Shows that are regularly broadcast directly as they happen, rather than prerecorded. Both Radio and Television were regularly broadcast live when those media were new, and as a consequence much of both early radio and early TV is lost. Quite a bit of radio programming is still broadcast live, while most of TV isn't, although sports and news are still live.
If this only happens with select instances, it's a Live Episode.
For in-fiction examples of live broadcast, often when it makes no sense, see Always a Live Transmission.
- Saturday Night Live
- The National Lottery Live
- Ant and Dec's Saturday Night Takeaway
- Big Brother Live
- American Idol (and other countries' versions).

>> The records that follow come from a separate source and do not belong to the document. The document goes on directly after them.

Lemma nextScheduledProbe_choice now pending c :
  priorities_ok pending →
  match nextScheduledProbe now pending c with
  | None => ∀ t, t ∈ pending → ¬ due now t
  | Some (key, c') =>
      ∃ t, good_choice now pending c t ∧ pt_Key t = key ∧
           (task_priority t, mkChoice (ch_lastSource c) (ch_highBurst c') (ch_forcedPriority c')) =
           select_priority c (ready_at now pending)
  end.
Proof.
  intros Hp. unfold nextScheduledProbe. fold (ready_at now pending). set (ready := ready_at now pending).
  assert (Hr : ∀ t, t ∈ ready ↔ due now t ∧ t ∈ pending) by (intros t; apply list_elem_of_filter).
  assert (Hpr : priorities_ok ready) by (intros t [_ Ht]%Hr; by apply Hp).
  destruct (highest_spec ready Hpr) as [[E ->] | [(t0 & Ht0 & E0) Hmax]].
  { simpl. intros t Ht Hd. assert (t ∈ ready) as Hin by by apply Hr. rewrite E in Hin. by apply not_elem_of_nil in Hin. }
  assert (Hne : ready ≠ []) by (intros E; rewrite E in Ht0; by apply not_elem_of_nil in Ht0).
  destruct (Z.eqb_spec (highest_priority ready) 0) as [Hz | _].
  { pose proof (task_priority_pos _ _ Hpr Ht0). lia. }
  destruct (select_priority c ready) as [sel c1] eqn:Es.
  destruct (select_priority_spec _ _ _ _ Hpr Hne Es) as ((ts & Hts & Ets) & Elast & Hsel).
  set (cand := filter (λ t, task_priority t = sel) ready).
  assert (Hc : ∀ t, t ∈ cand ↔ task_priority t = sel ∧ t ∈ ready) by (intros t; unfold cand; by rewrite list_elem_of_filter).
  set (sources := sort_strings (remove_dups (task_source <$> cand))).
  assert (Hs : ∀ x, x ∈ sources ↔ ∃ t, x = task_source t ∧ t ∈ cand).
  { intros x. unfold sources. by rewrite sort_strings_elem, elem_of_remove_dups, list_elem_of_fmap. }
  destruct (next_source_spec sources (ch_lastSource c1 !! sel)) as (src & -> & Hsrc).
  { intros E. assert (task_source ts ∈ sources) as Hin by (apply Hs; exists ts; split; [done | by apply Hc]).
    rewrite E in Hin. by apply not_elem_of_nil in Hin. }
  cbn [mbind option_bind]. apply Hs in Hsrc as (tt & Ett & Htt).
  destruct (filter (λ t, task_source t = src) cand) as [|t entries] eqn:Ef.
  { assert (tt ∈ filter (λ t, task_source t = src) cand) as Hin by by apply list_elem_of_filter.
    rewrite Ef in Hin. by apply not_elem_of_nil in Hin. }
  destruct (first_entry_spec t entries) as [Hin Hmin]. rewrite <- Ef in Hin, Hmin.
  apply list_elem_of_filter in Hin as [Esrc [Epr [Hdue Hpend]%Hr]%Hc].
  exists (first_entry t entries). split_and!; [| done |].
  - split_and!; [done | done | |].
    + intros u Hu Hdu Epu Esu. apply Hmin. apply list_elem_of_filter. split; [congruence |]. apply Hc. split; [congruence | by apply Hr].
    + intros Hb u Hu Hdu. rewrite Epr. destruct Hsel as [-> | [Hb' _]]; [apply Hmax; by apply Hr | lia].
  - simpl. rewrite Epr. f_equal. rewrite <- Elast. by destruct c1.
Qed.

- America's Got Talent (and other countries' versions).
- "New.Music.Live" on MuchMusic: a music video program which sometimes featured live performances in addition to interviews
- So You Think You Can Dance.
- Strictly Come Dancing - the main shows. Results shows are recorded after the live show for broadcast the following night.
- What's My Line? (Most of the CBS episodes)

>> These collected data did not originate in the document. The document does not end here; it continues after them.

(* ===== verification/AdaptivePolicy.v ===== *)
(** * The policy engine of the adaptive pool

    [protocol/group/adaptive/policy.go] with the candidates and snapshots of
    [catalog_port.go]: which nodes a dial may try, in which order, and the memory
    that keeps a service on the node it uses.

    The engine asks the health store through the class [HealthView]; the ledger of
    [AdaptiveHealth] is its instance.  Delays are divided by weights and compared
    with a margin in binary64, which is the arithmetic of [SpecFloat].  The engine
    is the one of the default build, which has no policy kernel; a plan is made
    against one state of the store at one time. *)

From S2P Require Import Prelude Float64 AdaptiveLease AdaptiveHealth AdaptiveCapability.
From stdpp Require Import base gmap list strings numbers fin_sets fin_maps sorting.
From Stdlib Require Import ZArith Lia SpecFloat.

Local Open Scope Z_scope.

(** ** Candidates and snapshots *)

Record Candidate : Type := mkCandidate {
  ca_ID : NodeID;
  ca_EndpointID : NodeID;
  ca_EndpointConflictCount : Z;
  ca_Handle : NodeHandle;
  ca_PrimaryTag : string;
  ca_Aliases : list string;
  ca_Sources : list string;
  ca_Transport : list string;
  ca_IdentityStable : bool;
}.

#[global] Instance NodeHandle_dec : EqDecision NodeHandle.
Proof. unfold NodeID in *. solve_decision. Defined.
#[global] Instance Candidate_eq_dec : EqDecision Candidate.
Proof. unfold NodeID in *. solve_decision. Defined.

Record ExecutionSnapshot : Type := mkSnapshot {
  sn_RuntimeEpochID : Z;
  sn_CatalogRevision : Z;
  sn_Generation : Z;
  sn_Candidates : list Candidate;
  sn_ByID : gmap Z Z;
}.

Definition snapshot_Candidate (s : ExecutionSnapshot) (id : NodeID) : option Candidate :=
  index ← sn_ByID s !! (id : Z);
  if (index <? 0) || (Z.of_nat (length (sn_Candidates s)) <=? index) then None
  else sn_Candidates s !! Z.to_nat index.

(** ** Modes, reasons and plans *)

Inductive PolicyMode : Type :=
| ModeNone | ModeStrictAffinity | ModeAdaptive | ModeLatency | ModeBulk | ModeManual | ModeOther (s : string).
Inductive DecisionReason : Type :=
| ReasonManualPin | ReasonLease | ReasonRanked | ReasonFallback | ReasonStrictNew | ReasonBulkSpread
| ReasonBulkThroughput | ReasonWarmingFallback | ReasonStickyMargin | ReasonSwitchCooldown.

#[global] Instance PolicyMode_eq_dec : EqDecision PolicyMode.
Proof. solve_decision. Defined.
#[global] Instance DecisionReason_eq_dec : EqDecision DecisionReason.
Proof. solve_decision. Defined.

(** The service of a dial: what the health store looks at, and the fields the
    engine adds. *)
Record policy_service : Type := mkPolicyService {
  ps_context : ServiceContext;
  ps_AffinityID : string;
  ps_Session : SessionKey;
  ps_Mode : PolicyMode;
}.
Definition ps_ID (s : policy_service) : string := sc_ID (ps_context s).

Record DecisionPlan : Type := mkPlan {
  dp_RuntimeEpochID : Z;
  dp_CatalogRevision : Z;
  dp_Generation : Z;
  dp_Mode : PolicyMode;
  dp_Reason : DecisionReason;
  dp_Candidates : list Candidate;
  dp_service : policy_service;
  dp_allowBlocked : bool;
  dp_disableHedge : bool;
}.

Definition ErrNoCandidates : string := "adaptive pool has no leaf candidates".
Definition ErrNoEligibleCandidates : string := "adaptive pool has no eligible candidates".

(** ** Margins and weights *)

(** [0.15]. *)
Definition defaultSwitchMargin : spec_float := S754_finite false 5404319552844595 (-55).

Definition significantlyFaster (challenger incumbent : Z) (margin : spec_float) : bool :=
  if incumbent <=? 0 then true
  else if challenger <=? 0 then false
  else if SFleb margin (S754_zero false) then challenger <? incumbent
  else SFleb (sf_of_Z challenger) (sf_mul (sf_of_Z incumbent) (sf_sub sf_one margin)).

Definition weightedDelay (delay : Z) (weight : spec_float) : Z :=
  let weight := if SFleb weight (S754_zero false) then sf_one else weight in
  sf_trunc (sf_div (sf_of_Z delay) weight).

(** ** What the engine asks of the health store *)

(** [StatusHandle]; the number of throughput samples of a service with their
    average; and [CanAttemptHandleReadOnly] at the store's clock. *)
Class HealthView (H : Type) : Type := {
  hv_status : H → NodeHandle → FailureDomain → string → string → HealthStatus;
  hv_throughput : H → NodeHandle → string → Z * spec_float;
  hv_can_attempt : H → NodeHandle → ServiceContext → bool;
}.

- Most early US Variety Shows, such as The Ed Sullivan Show and The Colgate Comedy Hour. The latter was the first show to be broadcast live from coast to coast in 1951.
- Most news broadcasts; they might have taped/filmed segments but the anchor is usually live, and often the segments are too.
- Most sports events.
- The 40th Anniversary episode of Coronation Street
- The remake of The Quatermass Experiment
- WWE Monday Night Raw and WCW Monday Nitro. The former went live after Eric Bischoff thought it would be a good idea for WCW to spoil their events, though this ended up leading into the Finger Poke of Doom.
- Late night talk shows (The Tonight Show et al) are generally broadcast live-to-tape; i.e., the show is recorded earlier in the day than its actual air time, but is brought to air without subsequent editing.
- 10 O'Clock Live a British news/satire show that, oddly enough, goes out at 10pm.
- Let Loose Live, a hilariously unfunny Australian sketch comedy show, pulled after two episodes.
- Playhouse 90 was a live theatre program during its first year, afterward switching to videotape.
- Probe's "Black Cats Don't Walk Under Ladders (Do They?)": Backstage for the Show Within a Show, The Marty Corrigan Show, Sabrina Stillwater challenges the Daytime Talk Show host to let her cast a hex on him while the whole country is watching him. It's a Ratings Stunt because they both need the publicity. Things go wrong when the hex actually kills Marty Corrigan.
- The 2000 live broadcast of the remake of Fail Safe
- Lux Radio Theatre
- The 1938 Orson Welles program The Mercury Theatre on the Air, including the famous adaptation of The War of the Worlds.
- Emphasized frequently on The Brewing Network, as it allows people to ask questions of the guests either via the chat room or Skype, as well as making the overall experience more interactive than a pre-recorded podcast would be. At the beginning it was the main aspect used to sell the BN as being better than competing podcasts.
- Like above, the "Preston & Steve" show makes a point about how they're live and love the interaction they have with their fans.
- Up until the late 1940s, CBS and NBC had rules against airing recorded material on their networks, barring a few exceptions e.g. , making this an Enforced Trope for many old-time radio shows. Mutual, on the other hand, was much more permissive with recordings. ABC was the first U.S. radio network to air programs that were recorded and edited before broadcast starting with Bing Crosby's Philco Radio Time in 1946. CBS and NBC's "no recordings" rules were abolished by 1949.